§ Instructions for the task
Find the line with "(** [new AWS.SNS()]. *)" and the line with "level args (k" in the entries below; output exactly those two lines, every line between them, and no others.

§ Task inputs
(* ===== verification/World.v ===== *)
(** * The state the adapter runs in and the collaborators it calls

    [world] holds everything the module of [src/src/SNS.js] reads or writes
    outside its own variables: the SDK's shared configuration
    ([AWS.config]), the clock ([Date.now()]), the entropy behind
    [randomString], the heap of promises, the publish calls in flight at
    the transport, the log ([npmlog]), the exceptions that left a callback,
    and the global scope in which free identifiers are resolved.

    [Collaborators] is the interface of the code the module imports and
    does not define: the GCM and APNS payload encoders and the random
    identifier generator.  The adapter's theorems are proved against the
    interface; [Payload] discharges it with a concrete instance for the
    witnesses. *)

From stdpp Require Import base option list strings gmap.
From S2P Require Import Prelude JsValue Promise.

(** ** The SDK's shared configuration and its clients *)

(** [AWS.config], as far as the adapter writes it. *)
Record aws_config : Type := AwsConfig {
  accessKeyId : value;
  secretAccessKey : value;
  region : value
}.

(** An [AWS.SNS] service object: it keeps the configuration it was created
    under. *)
Record sns_client : Type := SnsClient { client_config : aws_config }.

(** The object the constructor initialises: [this.sns]. *)
Record sns_adapter : Type := SnsAdapter { sns : sns_client }.

(** ** Publish calls in flight *)

(** One call [sns.publish(params, callback)] whose callback has not run:
    the client, the parameters, and the variables the callback closes over
    ([device] and [promise]). *)
Record request : Type := Request {
  rq_client : sns_client;
  rq_params : value;
  rq_device : value;
  rq_promise : nat
}.

(** ** The log *)

Inductive log_level : Type := LError | LVerbose.

(** One call of [log.error] or [log.verbose] with its arguments. *)
Record log_entry : Type := LogEntry { l_level : log_level; l_args : list value }.

(** ** The world *)

Record world : Type := World {
  w_config : aws_config;
  w_clock : Z;
  w_seed : N;
  w_heap : pheap;
  w_inflight : list (option request);
  w_log : list log_entry;
  w_uncaught : list exn;
  w_globals : gmap string value
}.

#[export] Instance aws_config_eq_dec : EqDecision aws_config.
Proof. solve_decision. Defined.
#[export] Instance sns_client_eq_dec : EqDecision sns_client.
Proof. solve_decision. Defined.
#[export] Instance sns_adapter_eq_dec : EqDecision sns_adapter.
Proof. solve_decision. Defined.
#[export] Instance request_eq_dec : EqDecision request.
Proof. solve_decision. Defined.
#[export] Instance log_level_eq_dec : EqDecision log_level.
Proof. solve_decision. Defined.
#[export] Instance log_entry_eq_dec : EqDecision log_entry.
Proof. solve_decision. Defined.
#[export] Instance world_eq_dec : EqDecision world.
Proof. solve_decision. Defined.

(** A process in which nothing has happened yet. *)
Definition initial_config : aws_config := AwsConfig VUndefined VUndefined VUndefined.

Definition initial_world (clock : Z) (seed : N) (globals : gmap string value) : world :=
  World initial_config clock seed empty_heap [] [] [] globals.

Definition set_config (c : aws_config) (w : world) : world :=
  World c (w_clock w) (w_seed w) (w_heap w) (w_inflight w) (w_log w) (w_uncaught w)
    (w_globals w).

Definition set_seed (s : N) (w : world) : world :=
  World (w_config w) (w_clock w) s (w_heap w) (w_inflight w) (w_log w) (w_uncaught w)
    (w_globals w).

Definition set_heap (h : pheap) (w : world) : world :=
  World (w_config w) (w_clock w) (w_seed w) h (w_inflight w) (w_log w) (w_uncaught w)
    (w_globals w).

Definition set_inflight (l : list (option request)) (w : world) : world :=
  World (w_config w) (w_clock w) (w_seed w) (w_heap w) l (w_log w) (w_uncaught w)
    (w_globals w).

Definition set_log (l : list log_entry) (w : world) : world :=
  World (w_config w) (w_clock w) (w_seed w) (w_heap w) (w_inflight w) l (w_uncaught w)
    (w_globals w).

Definition set_uncaught (l : list exn) (w : world) : world :=
  World (w_config w) (w_clock w) (w_seed w) (w_heap w) (w_inflight w) (w_log w) l
    (w_globals w).

Abbreviation io := (eff world exn).

(** ** Collaborators *)

Class Collaborators : Type := {
  (** [GCM.generateGCMPayload(coreData, pushId, timeStamp, expirationTime)] *)
  generateGCMPayload : value -> value -> value -> value -> js value;
  (** [APNS.generateNotification(coreData, expirationTime)] *)
  generateNotification : value -> value -> js value;
  (** [randomString(size)], as a function of the entropy it consumes *)
  randomString : nat -> N -> string * N;
  randomString_length : forall size seed, String.length (randomString size seed).1 = size
}.

(** ** Primitive effects *)

(** Run a computation on the heap of promises. *)
Definition on_heap {A} (c : eff pheap exn A) : io A :=
  fun w => let '(r, h) := c (w_heap w) in (r, set_heap h w).

(** [Date.now()]. *)
Definition date_now : io value := fun w => (Normal (VNum (w_clock w)), w).

(** [randomString(size)]. *)
Definition random_string `{Collaborators} (size : nat) : io value :=
  fun w => let '(s, seed) := randomString size (w_seed w) in (Normal (VStr s), set_seed seed w).

(** A free identifier of the module: its binding in the global scope, or a
    ReferenceError. *)
Definition lookup_global (name : string) : io value :=
  fun w =>
    match w_globals w !! name with
    | Some v => (Normal v, w)
    | None => (Throw (ReferenceError name), w)
    end.

(** [log.error(...)] and [log.verbose(...)]. *)
Definition log_call (level : log_level) (args : list value) : io unit :=
  emodify (fun w => set_log (w_log w ++ [LogEntry level args]) w).

(** [AWS.config.update({accessKeyId, secretAccessKey, region})]. *)
Definition aws_config_update (c : aws_config) : io unit := emodify (set_config c).

(** [new AWS.SNS()]. *)
Definition new_sns_client : io sns_client := fun w => (Normal (SnsClient (w_config w)), w).

(** [sns.publish(params, callback)]: the call is handed to the transport
    and returns; [device] and [promise] are what the callback closes
    over. *)
Definition sns_publish (client : sns_client) (params device : value) (promise : nat) : io unit :=
  emodify (fun w => set_inflight (w_inflight w ++ [Some (Request client params device promise)]) w).

(** ** The primitives under a bind *)

Lemma ebind_log_call {B} level args (k : unit -> io B) w :
  ebind (log_call level args) k w = k tt (set_log (w_log w ++ [LogEntry level args]) w).
Proof. reflexivity. Qed.

Lemma ebind_sns_publish {B} client params device promise (k : unit -> io B) w :
  ebind (sns_publish client params device promise) k w
  = k tt (set_inflight (w_inflight w ++ [Some (Request client params device promise)]) w).
Proof. reflexivity. Qed.

Lemma ebind_on_heap {A B} (c : eff pheap exn A) (k : A -> io B) w :
  ebind (on_heap c) k w
  = match c (w_heap w) with
    | (Normal a, h) => k a (set_heap h w)
    | (Throw e, h) => (Throw e, set_heap h w)
    end.
Proof. unfold ebind, on_heap. by destruct (c (w_heap w)) as [[] ?]. Qed.

Lemma set_log_set_log l l' w : set_log l (set_log l' w) = set_log l w.
Proof. reflexivity. Qed.

Lemma set_log_id w : set_log (w_log w) w = w.
Proof. by destruct w. Qed.

Lemma set_heap_id w : set_heap (w_heap w) w = w.
Proof. by destruct w. Qed.

#[export] Hint Rewrite @ebind_log_call @ebind_sns_publish set_log_set_log set_log_id
  set_heap_id : js_rw.

(** ** Frame facts: what each primitive leaves alone *)

Lemma on_heap_spec {A} (c : eff pheap exn A) w r h :
  c (w_heap w) = (r, h) -> on_heap c w = (r, set_heap h w).
Proof. unfold on_heap. by intros ->. Qed.

Lemma on_heap_frame {A} (c : eff pheap exn A) w r w' :
  on_heap c w = (r, w') ->
  w_config w' = w_config w /\ w_inflight w' = w_inflight w /\ w_log w' = w_log w
  /\ w_globals w' = w_globals w /\ w_uncaught w' = w_uncaught w
  /\ c (w_heap w) = (r, w_heap w').
Proof. unfold on_heap. destruct (c (w_heap w)). by intros [= <- <-]. Qed.

Lemma lookup_global_bound name v w :
  w_globals w !! name = Some v -> lookup_global name w = (Normal v, w).
Proof. unfold lookup_global. by intros ->. Qed.

Lemma lookup_global_unbound name w :
  w_globals w !! name = None -> lookup_global name w = (Throw (ReferenceError name), w).
Proof. unfold lookup_global. by intros ->. Qed.

Lemma random_string_length `{Collaborators} size w v w' :
  random_string size w = (Normal v, w') -> exists s, v = VStr s /\ String.length s = size.
Proof.
  unfold random_string. pose proof (randomString_length size (w_seed w)) as Hlen.
  destruct (randomString size (w_seed w)) as [s seed]. intros [= <- <-]. eauto.
Qed.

§ Result for this task
(** [new AWS.SNS()]. *)
Definition new_sns_client : io sns_client := fun w => (Normal (SnsClient (w_config w)), w).

(** [sns.publish(params, callback)]: the call is handed to the transport
    and returns; [device] and [promise] are what the callback closes
    over. *)
Definition sns_publish (client : sns_client) (params device : value) (promise : nat) : io unit :=
  emodify (fun w => set_inflight (w_inflight w ++ [Some (Request client params device promise)]) w).

(** ** The primitives under a bind *)

Lemma ebind_log_call {B} level args (k : unit -> io B) w :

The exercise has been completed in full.